La otra cara de la moneda eran las miles de historias como las de aquel hombre que vi en el video. La primera conversación al llegar al campo fue con una joven siria quien cruzó la frontera con su hermosa bebé, en su incipiente inglés me mostró una foto diciéndome que la persona en la foto era el hermano menor de su esposo. Yo sonreí. Ella me dijo: “lo mataron ayer”. O la historia de una mujer que venía de otra guerra en Eritrea con sus dos hijos. Huyó del país porque su esposo fue apresado por temas políticos, así que ella tomó en ese momento a sus pequeños, cruzó varias fronteras por tierra y mar para evitar que también los atraparan, pero nunca más supo de su esposo. O el adolescente en su tercer intento de suicidio, venía de Afganistán viajando solo y tenía miedo de que le rechazaran su solicitud de asilo y lo devolvieran, prefería morir antes que regresar a su tierra. No había una sola historia que no hubiera estado manchada con sangre. Es que así suelen ser las historias de la gente que está huyendo para salvar sus vidas.

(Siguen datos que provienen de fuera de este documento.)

(* ===== verification/External.v ===== *)
(** * Interfaces of third-party code the metadata layer calls

    [crc::crc32::checksum_castagnoli] and the textual form of [uuid::Uuid] are
    not part of the repository: they are type classes here, with the documented
    facts the metadata code relies on as laws.  The instances of the section
    [Concrete] (a bit-serial CRC-32C, lower-case hexadecimal digits) show that the
    laws can be met and let examples be evaluated. *)
From stdpp Require Import base list numbers.
From Stdlib Require Import ZArith Lia.
From S2P Require Import Prelude Disk.

Class Crc32c : Type := {
  checksum_castagnoli : list Z → Z;
  checksum_u32 : ∀ bs, 0 ≤ checksum_castagnoli bs < 2 ^ 32
}.

(** A [Uuid] is its 128-bit value. *)
Definition is_uuid (u : Z) : Prop := 0 ≤ u < 2 ^ 128.

Class UuidFormat : Type := {
  (** [uuid.to_simple_ref().to_string().as_bytes()] *)
  uuid_simple : Z → list Z;
  (** [Uuid::parse_str] *)
  uuid_parse_str : list Z → option Z;
  uuid_simple_length : ∀ u, length (uuid_simple u) = 32%nat;
  uuid_simple_ascii : ∀ u, Forall (λ b, 0 ≤ b < 128) (uuid_simple u);
  uuid_parse_simple : ∀ u, is_uuid u → uuid_parse_str (uuid_simple u) = Some u;
  uuid_parse_range : ∀ bs u, uuid_parse_str bs = Some u → is_uuid u
}.

(** [Display] of a [Uuid], [to_string] *)
Class UuidDisplay `{UuidFormat} : Type := {
  uuid_to_string : Z → list Z;
  uuid_parse_to_string : ∀ u, is_uuid u → uuid_parse_str (uuid_to_string u) = Some u
}.

#[export] Hint Rewrite @uuid_simple_length : piece.

Section Concrete.

Definition crc_bit (c : Z) : Z :=
  if Z.odd c then Z.lxor (Z.shiftr c 1) 0x82F63B78 else Z.shiftr c 1.

Definition crc_byte (c b : Z) : Z :=
  crc_bit (crc_bit (crc_bit (crc_bit (crc_bit (crc_bit (crc_bit (crc_bit (Z.lxor c b)))))))).

Definition crc32c (bs : list Z) : Z :=
  Z.land (Z.lxor (foldl crc_byte 0xFFFFFFFF bs) 0xFFFFFFFF) 0xFFFFFFFF.

Lemma crc32c_u32 bs : 0 ≤ crc32c bs < 2 ^ 32.
Proof.
  unfold crc32c. change 0xFFFFFFFF with (Z.ones 32).
  rewrite Z.land_ones by lia. apply Z.mod_pos_bound. lia.
Qed.

(** The published check value of CRC-32C. *)
Example crc32c_check : crc32c [0x31; 0x32; 0x33; 0x34; 0x35; 0x36; 0x37; 0x38; 0x39] = 0xE3069283.
Proof. vm_compute. reflexivity. Qed.

Definition hex_digit (n : Z) : Z := if n <? 10 then 48 + n else 87 + n.
Definition hex_value (b : Z) : option Z :=
  if within 48 57 b then Some (b - 48)
  else if within 97 102 b then Some (b - 87)
  else if within 65 70 b then Some (b - 55) else None.

Fixpoint hex_le (n : nat) (z : Z) : list Z :=
  match n with O => [] | S n' => hex_digit (z mod 16) :: hex_le n' (z / 16) end.
Fixpoint hex_val (bs : list Z) : option Z :=
  match bs with
  | [] => Some 0
  | b :: r => match hex_value b, hex_val r with
              | Some v, Some w => Some (v + 16 * w)
              | _, _ => None end
  end.

Definition hex_simple (u : Z) : list Z := rev (hex_le 32 u).
Definition hex_parse (bs : list Z) : option Z :=
  if (length bs =? 32)%nat then hex_val (rev bs) else None.

Lemma hex_value_digit n : 0 ≤ n < 16 → hex_value (hex_digit n) = Some n.
Proof.
  intros. unfold hex_value, hex_digit, within. destruct (Z.ltb_spec n 10).
  - repeat (zif; [|lia]). f_equal; lia.
  - zif; [lia|]. destruct (Z.leb_spec 97 (87 + n)), (Z.leb_spec (87 + n) 102); try lia.
    simpl. f_equal; lia.
Qed.

Lemma hex_val_le n z : 0 ≤ z < 16 ^ Z.of_nat n → hex_val (hex_le n z) = Some z.
Proof.
  revert z. induction n as [|n IH]; intros z Hz; simpl.
  - change (16 ^ Z.of_nat 0) with 1 in Hz. f_equal; lia.
  - rewrite Nat2Z.inj_succ, Z.pow_succ_r in Hz by lia.
    rewrite hex_value_digit by (apply Z.mod_pos_bound; lia).
    rewrite IH; [|split; [apply Z.div_pos; lia|apply Z.div_lt_upper_bound; lia]].
    f_equal. rewrite (Z.div_mod z 16) at 3 by lia. lia.
Qed.

Lemma hex_val_range bs v : hex_val bs = Some v → 0 ≤ v < 16 ^ Z.of_nat (length bs).
Proof.
  revert v. induction bs as [|b r IH]; intros v; simpl; [intros [= <-]; lia|].
  assert (∀ x, hex_value b = Some x → 0 ≤ x < 16).
  { unfold hex_value, within. intros x. repeat zif; intros [= <-]; lia. }
  destruct (hex_value b) as [x|], (hex_val r) as [w|]; intros [= <-].
  specialize (IH _ eq_refl). specialize (H _ eq_refl).
  rewrite Nat2Z.inj_succ, Z.pow_succ_r by lia. lia.
Qed.

Lemma hex_le_spec n z : length (hex_le n z) = n ∧ Forall (λ b, 0 ≤ b < 128) (hex_le n z).
Proof.
  revert z. induction n as [|n IH]; intros z; simpl; [by split|].
  destruct (IH (z / 16)) as [??]. split; [congruence|]. constructor; [|done].
  pose proof (Z.mod_pos_bound z 16 ltac:(lia)). unfold hex_digit. zif; lia.
Qed.

End Concrete.

Definition crc32c_instance : Crc32c :=
  {| checksum_castagnoli := crc32c; checksum_u32 := crc32c_u32 |}.

Definition hex_instance : UuidFormat.
Proof.
  refine {| uuid_simple := hex_simple; uuid_parse_str := hex_parse |}.
  - intros u. unfold hex_simple. rewrite length_rev. apply hex_le_spec.
  - intros u. unfold hex_simple. apply Forall_rev, hex_le_spec.
  - intros u Hu. unfold hex_simple, hex_parse.
    rewrite length_rev, (proj1 (hex_le_spec 32 u)), rev_involutive. rewrite Nat.eqb_refl.
    apply (hex_val_le 32). exact Hu.
  - intros bs u. unfold hex_parse. destruct (Nat.eqb_spec (length bs) 32) as [Hl|]; [|done].
    intros Hv%hex_val_range. rewrite length_rev, Hl in Hv. exact Hv.
Defined.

Esta experiencia con todas las historias que conlleva me hizo comprender que el tema de los refugiados era mucho más profundo y doloroso de lo que yo creía. Me tomó tiempo superar la desesperanza que me embargó. Las situaciones de este tipo siempre conllevan una complejidad enorme. Acá no existe el blanco o el negro. El matiz de grises es muy amplio. Hay un impacto en áreas de salud, de política, de seguridad y economía. Todo esto son temas serios y deben ser atendidos con claridad, eficiencia y sentido de urgencia, no pretendo ignorar estos hechos.
Pero el tema más serio para mi es la vida humana y esto no se negocia. En estos procesos de migración cada uno tiene una historia por la cual busca empezar una vida en otro lugar y esa historia merece ser escuchada. Es un hecho que hay personas con buenas y malas intenciones en todo lugar de este planeta, en todos los gremios y en todos los países. Pero no caigamos en el error de estigmatizar a toda una población por el actuar de unos cuantos. No nos gustaría ser juzgados por el actuar del vecino. Eso, así de sencillo es xenofobia, les guste o no.
Cuando comprendemos que nuestra vida no vale más o menos que la de ninguna otra persona y que podriamos ser nosotros o alguien de nuestra familia quien viva una tragedia de estas dimensiones, la mirada nos tiende a cambiar. Quizá nos parezcan muy lejanas estas historias cuando no las vivimos, cuando pasan allá por Europa y cuando la gente procede de lugares que nos parecen exóticos como el medio oriente pero el caso de Nicaragua no es distinto. Esto no es romanticismo, es una realidad, hay vidas en riesgo, y hoy más que nunca nuestros hermanos y hermanas nicaragüenses nos necesitan.